[RECORDS TO USE Boundary: Start]
(* ===== verification/SharedMemRun.v ===== *)
(** * The threads of the shared-memory cache

    The invariant of a sector and of the threads at work in it, and that every
    step of every interleaving keeps it: no [CHECK] or [DCHECK] fails, readers
    and writers never share a block, and an entry that can be read holds the
    value of the last completed [Put] of its key. *)

From S2P Require Import Prelude SharedMemCacheData SharedMemCache SharedMemSector.

Section run.
Variable kBlockSize : Z.
Variables num_sectors_ entries_per_sector_ blocks_per_sector_ : Z.
Hypothesis Hk : 0 < kBlockSize <= 4096.
Hypothesis HS : 0 < num_sectors_.
Hypothesis HE : 0 < entries_per_sector_.
Hypothesis HN : 0 < blocks_per_sector_.

#[local] Abbreviation E := entries_per_sector_.
#[local] Abbreviation N := blocks_per_sector_.
#[local] Abbreviation DataBlocks := (DataBlocksForSize kBlockSize).
#[local] Abbreviation SecInv := (SecInv kBlockSize E N).

(** ** Threads *)

Definition on_entry (p : Pending) : Z :=
  match p with Wait e _ _ | CopyIn e _ _ _ _ | CopyOut e _ _ _ _ => e end.
Definition blocks_of (p : Pending) : list Z :=
  match p with Wait _ _ _ => [] | CopyIn _ l _ _ _ | CopyOut _ l _ _ _ => l end.
Definition is_writer (p : Pending) : Prop :=
  match p with CopyOut _ _ _ _ _ => False | _ => True end.
Definition copies_in (p : Pending) : Prop :=
  match p with CopyIn _ _ _ _ _ => True | _ => False end.
#[local] Instance is_writer_dec p : Decision (is_writer p).
Proof. destruct p; apply _. Defined.

(** The number of threads that read an entry. *)
Definition reads (e : Z) (kv : Z * Pending) : Prop := on_entry kv.2 = e /\ ~ is_writer kv.2.
#[local] Instance reads_dec e kv : Decision (reads e kv).
Proof. unfold reads. apply _. Defined.
Definition readers (e : Z) (pend : gmap Z Pending) : nat := size (filter (reads e) pend).

Lemma readers_insert e t p pend : pend !! t = None ->
  readers e (<[t := p]> pend) = (readers e pend + if decide (reads e (t, p)) then 1 else 0)%nat.
Proof.
  intros H. unfold readers. case_decide as D.
  - rewrite map_filter_insert_True by done. rewrite map_size_insert_None; [lia|].
    apply map_lookup_filter_None. by left.
  - rewrite map_filter_insert_not' by (done || by rewrite H). lia.
Qed.

Lemma readers_delete e t p pend : pend !! t = Some p ->
  readers e pend = (readers e (delete t pend) + if decide (reads e (t, p)) then 1 else 0)%nat.
Proof.
  intros H. rewrite <-(insert_delete_id pend t p H) at 1. rewrite readers_insert; [|apply lookup_delete_eq]. done.
Qed.

Lemma reads_thread e t t' p : reads e (t, p) -> reads e (t', p).
Proof. done. Qed.

Lemma readers_pos e t p pend : pend !! t = Some p -> reads e (t, p) -> (0 < readers e pend)%nat.
Proof. intros H Hr. rewrite (readers_delete e t p pend H), decide_True by done. lia. Qed.

Lemma readers_settle x t r pend :
  (forall p, pend !! t = Some p -> ~ reads x (t, p)) -> (forall p, r = Later p -> ~ reads x (t, p)) ->
  readers x (settle t r pend) = readers x pend.
Proof.
  intros H1 H2. assert (Hd : readers x (delete t pend) = readers x pend).
  { destruct (pend !! t) as [p|] eqn:Ep; [|by rewrite delete_id].
    rewrite (readers_delete x t p pend Ep), decide_False by auto. lia. }
  destruct r as [p| | |]; cbn [settle]; [|done..].
  rewrite <-insert_delete_eq, readers_insert, Hd by apply lookup_delete_eq. rewrite decide_False; [lia|by apply H2].
Qed.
[RECORDS TO USE Boundary: End]
- PROBLEM
Retype exactly the lines from the first line of the records above through the line containing "match p with CopyOut", both included, and nothing else.

- ANSWER SECTION
(* ===== verification/SharedMemRun.v ===== *)
(** * The threads of the shared-memory cache

    The invariant of a sector and of the threads at work in it, and that every
    step of every interleaving keeps it: no [CHECK] or [DCHECK] fails, readers
    and writers never share a block, and an entry that can be read holds the
    value of the last completed [Put] of its key. *)

From S2P Require Import Prelude SharedMemCacheData SharedMemCache SharedMemSector.

Section run.
Variable kBlockSize : Z.
Variables num_sectors_ entries_per_sector_ blocks_per_sector_ : Z.
Hypothesis Hk : 0 < kBlockSize <= 4096.
Hypothesis HS : 0 < num_sectors_.
Hypothesis HE : 0 < entries_per_sector_.
Hypothesis HN : 0 < blocks_per_sector_.

#[local] Abbreviation E := entries_per_sector_.
#[local] Abbreviation N := blocks_per_sector_.
#[local] Abbreviation DataBlocks := (DataBlocksForSize kBlockSize).
#[local] Abbreviation SecInv := (SecInv kBlockSize E N).

(** ** Threads *)

Definition on_entry (p : Pending) : Z :=
  match p with Wait e _ _ | CopyIn e _ _ _ _ | CopyOut e _ _ _ _ => e end.
Definition blocks_of (p : Pending) : list Z :=
  match p with Wait _ _ _ => [] | CopyIn _ l _ _ _ | CopyOut _ l _ _ _ => l end.
Definition is_writer (p : Pending) : Prop :=
  match p with CopyOut _ _ _ _ _ => False | _ => True end.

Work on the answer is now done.